First, as previously articulated by oil sector analyst Keith Myers, there are strong arguments both for and against capital gains tax in the extractives context. Theoretically, it would be best to simply disregard capital gains for corporate tax purposes, for both buyer and seller. Not only would it be administratively easy, as there would be no deduction to account for in the buyer’s books, but according to classical economic theory it would allow the most capable investors to develop the resources. Even when a capital gains tax is deemed appropriate and administratively manageable, economic arguments support allowing the deduction of the seller’s capital gains tax to the buyer’s future income, in order to make the tax (almost) neutral to companies’ transactions.

However, the theory does not apply well in developing countries, where expectations from natural resource extraction are high, especially when substantial capital gains are made before production has even started and state revenue been generated. In such circumstances, huge windfalls from relatively short-term investments should legitimately be taxed by the state. This is why many jurisdictions in sub-Saharan Africa (e.g., Guinea in 2013) are strengthening capital gains taxation in the oil, gas and mining sectors.

The Natural Resource Governance Institute (NRGI) supports the development of a strong and predictable system to tax capital gains in the oil and mining sectors in Uganda. However, a balance needs to be struck between putting the right fiscal regime in place in the immediate term and creating an environment in which the risk perceived by investors is sufficiently moderate. If investors demand a lower risk premium when committing billions of dollars of capital, the government can extract better fiscal terms when awarding new blocks of oil. The predictability of the fiscal regime is important to investors. In this respect, with three consecutive changes to its capital gains tax regime between 2008 and 2010, Uganda did not send positive signals to investors, a conclusion that industry representative Emmanuel Mugarura also reached in a recent column. Going forward, if the current regime is deemed acceptable, the government and companies should support it so that it can become a predictable standard.

Second, as highlighted in another recent column, this decision by a Uganda court could signal the end of the era of tax waivers unilaterally granted by ministries that essentially work in silos. Over the past twenty years, agricultural, tourism and extractive ministries in countries like Uganda and Tanzania have granted tax exemptions without approval from the governments’ finance and tax departments. Most importantly, tax exemptions were not subject to a proper assessment weighing the benefits in increased investments versus the opportunity costs to the treasury. The recent ruling should prompt resource and finance ministries to work together on consolidating the revenue-generating potential of extractive industries.

Finally, what is striking in this case is that while the controversy is very much in the public domain, information that would allow Ugandan citizens to form an independent opinion and hold their government to account is not.
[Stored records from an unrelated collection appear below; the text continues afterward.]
(** * BaseEx: the base converter, LEB128 and base phi

    A shallow embedding of the conversion core of BaseExJS: the generic
    [BaseConverter] (block sizes, [encode], [decode], padding accounting),
    the input handler [SmartInput.toBytes] for integers, the output handler
    [SmartOutput.compile] for bytes and integers, the utilities of the
    converters ([addCharset], [validateArgs], [toSignedStr]), the [LEB128]
    converter and the [BasePhi] converter.

    JavaScript values are modelled as follows.
    - A [BigInt] is a [Z]; [/] and [%] on BigInts truncate ([Z.quot], [Z.rem]),
      [>>] is the arithmetic shift ([Z.shiftr]), [&] and [|] are [Z.land] and
      [Z.lor] on the two's complement reading.
    - An integer valued [Number] is a [Z]; the places where the source relies on
      double precision arithmetic on such numbers are exact below 2^53.
    - A [Uint8Array] is a [list byte]; an ordinary array of numbers is a
      [list Z]; a string is a list of code units ([list ascii]).
    - A call either returns, throws or does not return: [result]. *)

From Stdlib Require Import ZArith List String Ascii Bool Lia Floats Uint63.
From Stdlib.Strings Require Import Byte.
Import ListNotations.
Local Open Scope Z_scope.

(** ** JavaScript values *)

Module JS.

Definition jsstring : Type := list ascii.

Definition str (s : string) : jsstring := list_ascii_of_string s.

Inductive error : Type :=
| TypeError (message : string)
| RangeError (message : string)
| SyntaxError (message : string)
| CharsetError (char : ascii).

Inductive result (A : Type) : Type :=
| Ok (a : A)
| Throw (e : error)
| Diverge.

Arguments Ok {A} a.
Arguments Throw {A} e.
Arguments Diverge {A}.

Definition bind {A B : Type} (m : result A) (k : A -> result B) : result B :=
  match m with
  | Ok a => k a
  | Throw e => Throw e
  | Diverge => Diverge
  end.

(** The value of [Math.floor] or [Math.ceil]: an integer, or one of the
    non-finite numbers a division by zero produces. *)
Inductive jsnum : Type :=
| Finite (z : Z)
| PlusInfinity
| MinusInfinity
| NaN.

(** [Math.floor(a / b)] and [Math.ceil(a / b)] for integers [a] and [b]. *)
Definition div_by_zero (a : Z) : jsnum :=
  if a =? 0 then NaN else if 0 <? a then PlusInfinity else MinusInfinity.


Definition Math_ceil_div (a b : Z) : jsnum :=
  if b =? 0 then div_by_zero a else Finite (- ((- a) / b)).

(** [Math.ceil] of a double. *)
Definition Math_ceil (x : float) : jsnum :=
  match Prim2SF x with
  | S754_zero _ => Finite 0
  | S754_infinity false => PlusInfinity
  | S754_infinity true => MinusInfinity
  | S754_nan => NaN
  | S754_finite s m e =>
      let v := if s then Z.neg m else Z.pos m in
      Finite (if 0 <=? e then v * 2 ^ e else - ((- v) / 2 ^ (- e)))
  end.

(** The double of an integer (exact below 2^53). *)
Definition Number_of_Z (z : Z) : float :=
  if z <? 0 then PrimFloat.opp (PrimFloat.of_uint63 (Uint63.of_Z (- z)))
  else PrimFloat.of_uint63 (Uint63.of_Z z).

(** Arrays: [a.length], [a[i]] ([None] is [undefined]), [new Array(n).fill(v)]
    and [a.splice(start)], which removes everything from [start] on. *)
Definition len {A : Type} (a : list A) : Z := Z.of_nat (List.length a).

Definition item {A : Type} (a : list A) (i : Z) : option A :=
  if i <? 0 then None else nth_error a (Z.to_nat i).

Definition new_Array_fill {A : Type} (n : Z) (v : A) : result (list A) :=
  if n <? 0 then Throw (RangeError "Invalid array length")
  else Ok (repeat v (Z.to_nat n)).

Definition splice_from {A : Type} (a : list A) (start : Z) : list A :=
  let start' := if start <? 0 then Z.max (len a + start) 0 else Z.min start (len a) in
  firstn (Z.to_nat start') a.

(** [BigInt(x)] for an array element. *)
Definition BigInt_of_item (x : option Z) : result Z :=
  match x with
  | Some z => Ok z
  | None => Throw (TypeError "Cannot convert undefined to a BigInt")
  end.

(** Elements of a [Uint8Array]; storing a number wraps it modulo 256. *)
Definition u8_to_Z (b : byte) : Z := Z.of_N (Byte.to_N b).

Definition Z_to_u8 (z : Z) : byte :=
  match Byte.of_N (Z.to_N (z mod 256)) with
  | Some b => b
  | None => x00
  end.

Definition Uint8Array_from (a : list Z) : list byte := map Z_to_u8 a.

(** [s.indexOf(c)] for a single code unit [c]: the first index, or [-1]. *)
Fixpoint indexOf (s : jsstring) (c : ascii) : Z :=
  match s with
  | [] => -1
  | x :: rest =>
      if Ascii.eqb x c then 0
      else let i := indexOf rest c in if i <? 0 then -1 else i + 1
  end.

(** [charset[i]] appended to a string: a missing element reads [undefined],
    which [concat] spells out. *)
Definition char_at (charset : jsstring) (i : Z) : jsstring :=
  match item charset i with
  | Some c => [c]
  | None => str "undefined"
  end.

End JS.

Import JS.

Declare Scope js_scope.
Delimit Scope js_scope with js.
Notation "x <- m ;; k" := (bind m (fun x => k))
  (at level 61, m at next level, right associativity) : js_scope.
Local Open Scope js_scope.

(** ** BaseConverter *)

Module BaseConverter.

Record t : Type := new { radix : Z; bsEnc : Z; bsDec : Z; decPadVal : Z }.

Section GuessBS.

(** [Math.log] belongs to the JavaScript engine. *)
Variable Math_log : float -> float.

(** [(bsEnc * 8) * Math.log(2) / Math.log(radix)] *)
Definition digits_per_bytes (radix bsEnc : Z) : float :=
  PrimFloat.div
    (PrimFloat.mul (Number_of_Z (bsEnc * 8)) (Math_log (Number_of_Z 2)))
    (Math_log (Number_of_Z radix)).

(** [while (bsDecPre > 8 && !(bsDecPre % 8)) bsDecPre /= 8] *)
Fixpoint reduce_by_8 (fuel : nat) (bsDecPre : Z) : result Z :=
  if (8 <? bsDecPre) && (Z.rem bsDecPre 8 =? 0) then
    match fuel with
    | O => Diverge
    | S fuel' => reduce_by_8 fuel' (Z.quot bsDecPre 8)
    end
  else Ok bsDecPre.

(** [while (... < bsDecPre) bsEnc++] *)
Fixpoint search_bsEnc (fuel : nat) (radix bsDecPre bsEnc : Z) : result Z :=
  if PrimFloat.ltb (digits_per_bytes radix bsEnc) (Number_of_Z bsDecPre) then
    match fuel with
    | O => Diverge
    | S fuel' => search_bsEnc fuel' radix bsDecPre (bsEnc + 1)
    end
  else Ok bsEnc.

(** [guessBS(radix)]. [Math.ceil(256 / radix)] is taken on integers: for
    [radix >= 8] the quotient of the doubles is exact enough for its ceiling.
    The loops get as many rounds as they can need for a radix of 2 or more. *)
Definition guessBS (radix : Z) : result (Z * jsnum) :=
  let bsDecPre0 := if radix <? 8 then radix else - ((- 256) / radix) in
  bsDecPre <- reduce_by_8 (Z.to_nat bsDecPre0) bsDecPre0 ;;
  bsEnc <- search_bsEnc (Z.to_nat (bsDecPre + Z.abs radix)) radix bsDecPre 0 ;;
  Ok (bsEnc, Math_ceil (digits_per_bytes radix bsEnc)).

(** The constructor: explicit block sizes are taken as they are, otherwise
    they are guessed. [None] stands for a converter whose guessed [bsDec] is
    not a finite number (a radix of 1 or less). *)
Definition constructor (radix : Z) (bsEnc bsDec : option Z) (decPadVal : Z)
  : result (option t) :=
  match bsEnc, bsDec with
  | Some e, Some d => Ok (Some (new radix e d decPadVal))
  | _, _ =>
      guess <- guessBS radix ;;
      match guess with
      | (e, Finite d) => Ok (Some (new radix e d decPadVal))
      | _ => Ok None
      end
  end.

End GuessBS.

(** [divmod] in a loop: [while (q >= radix) { [q, r] = divmod(q, radix);
    digits.unshift(r) } digits.unshift(q)]. A radix of 0 makes the BigInt
    division throw; with a radix of 1 the loop does not end. The rounds
    given, one more than the binary length of [q], are enough for every
    radix of 2 or more. *)
Fixpoint divmod_loop (fuel : nat) (radix q : Z) (digits : list Z) : result (list Z) :=
  if radix <=? q then
    match fuel with
    | O => Diverge
    | S fuel' =>
        if radix =? 0 then Throw (RangeError "Division by zero")
        else divmod_loop fuel' radix (Z.quot q radix) (Z.rem q radix :: digits)
    end
  else Ok (q :: digits).

Definition to_digits (radix n : Z) : result (list Z) :=
  divmod_loop (S (Z.to_nat (Z.log2 n))) radix n [].

(** [while (a.length < size) a.unshift(0)] *)
Definition unshift_zeros (size : Z) (a : list Z) : list Z :=
  repeat 0 (Z.to_nat (size - len a)) ++ a.

(** [for (j = i; j < i + bs; j++) n = (n << 8n) + BigInt(byteArray[j])] *)
Fixpoint read_bytes (count : nat) (byteArray : list Z) (j n : Z) : result Z :=
  match count with
  | O => Ok n
  | S count' =>
      b <- BigInt_of_item (item byteArray j) ;;
      read_bytes count' byteArray (j + 1) (Z.shiftl n 8 + b)
  end.

(** [n.toString()] and [BigInt(s)] for decimal strings. *)
Definition decimal_digits : jsstring := str "0123456789".

Definition BigInt_toString (n : Z) : jsstring :=
  let digits :=
    match to_digits 10 (Z.abs n) with
    | Ok ds => flat_map (char_at decimal_digits) ds
    | _ => []
    end in
  if n <? 0 then "-"%char :: digits else digits.

Fixpoint parse_decimal (s : jsstring) (n : Z) : result Z :=
  match s with
  | [] => Ok n
  | c :: rest =>
      let d := indexOf decimal_digits c in
      if d <? 0 then Throw (SyntaxError "Cannot convert to a BigInt")
      else parse_decimal rest (10 * n + d)
  end.

Definition BigInt_of_string (s : jsstring) : result Z :=
  match s with
  | "-"%char :: d :: digits => n <- parse_decimal (d :: digits) 0 ;; Ok (- n)
  | _ => parse_decimal s 0
  end.

Section Encode.

Variable this : t.

(** One block of [encode]: the digits of the block's number, filled up to
    [bsDec], as characters of the charset. A [null] charset cannot be
    indexed. *)
Definition encode_frame (charset : option jsstring) (n : Z) : result jsstring :=
  bXarray <- to_digits (radix this) n ;;
  let bXarray := unshift_zeros (bsDec this) bXarray in
  match charset with
  | Some cs => Ok (flat_map (char_at cs) bXarray)
  | None => Throw (TypeError "Cannot read properties of null")
  end.

(** [for (i = 0, l = byteArray.length; i < l; i += bs)] *)
Fixpoint encode_blocks (fuel : nat) (charset : option jsstring)
    (replacer : option (jsstring -> Z -> jsstring)) (zeroPadding : Z)
    (byteArray : list Z) (bs i : Z) (output : jsstring) : result jsstring :=
  if i <? len byteArray then
    match fuel with
    | O => Diverge
    | S fuel' =>
        n <- read_bytes (Z.to_nat bs) byteArray i 0 ;;
        frame <- encode_frame charset n ;;
        let frame :=
          match replacer with
          | Some f => f frame zeroPadding
          | None => frame
          end in
        encode_blocks fuel' charset replacer zeroPadding byteArray bs (i + bs)
          (output ++ frame)
    end
  else Ok output.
Publishing contracts is an efficient way to signal to the investor community a level playing field and a stable legislative environment—but the Ugandan government has resisted the publication of all PSAs signed with oil companies, despite calls from national and international actors for contract disclosure. It is not too late for the government of Uganda to embrace natural resource transparency and systematically publish oil and mining contracts, as many other African governments (including Guinea, Liberia, Niger and Sierra Leone) are beginning to do.

Sponsoring a systematic and standardized disclosure of oil and mining contracts, the government of Uganda would also increase the country’s attractiveness as an investment destination and reduce perceived risk by oil and gas companies. And if Uganda were to join the Extractive Industries Transparency Initiative it would automatically create a useful multi-stakeholder forum in which to develop such a policy.

Thomas Lassourd is an economic analyst with NRGI.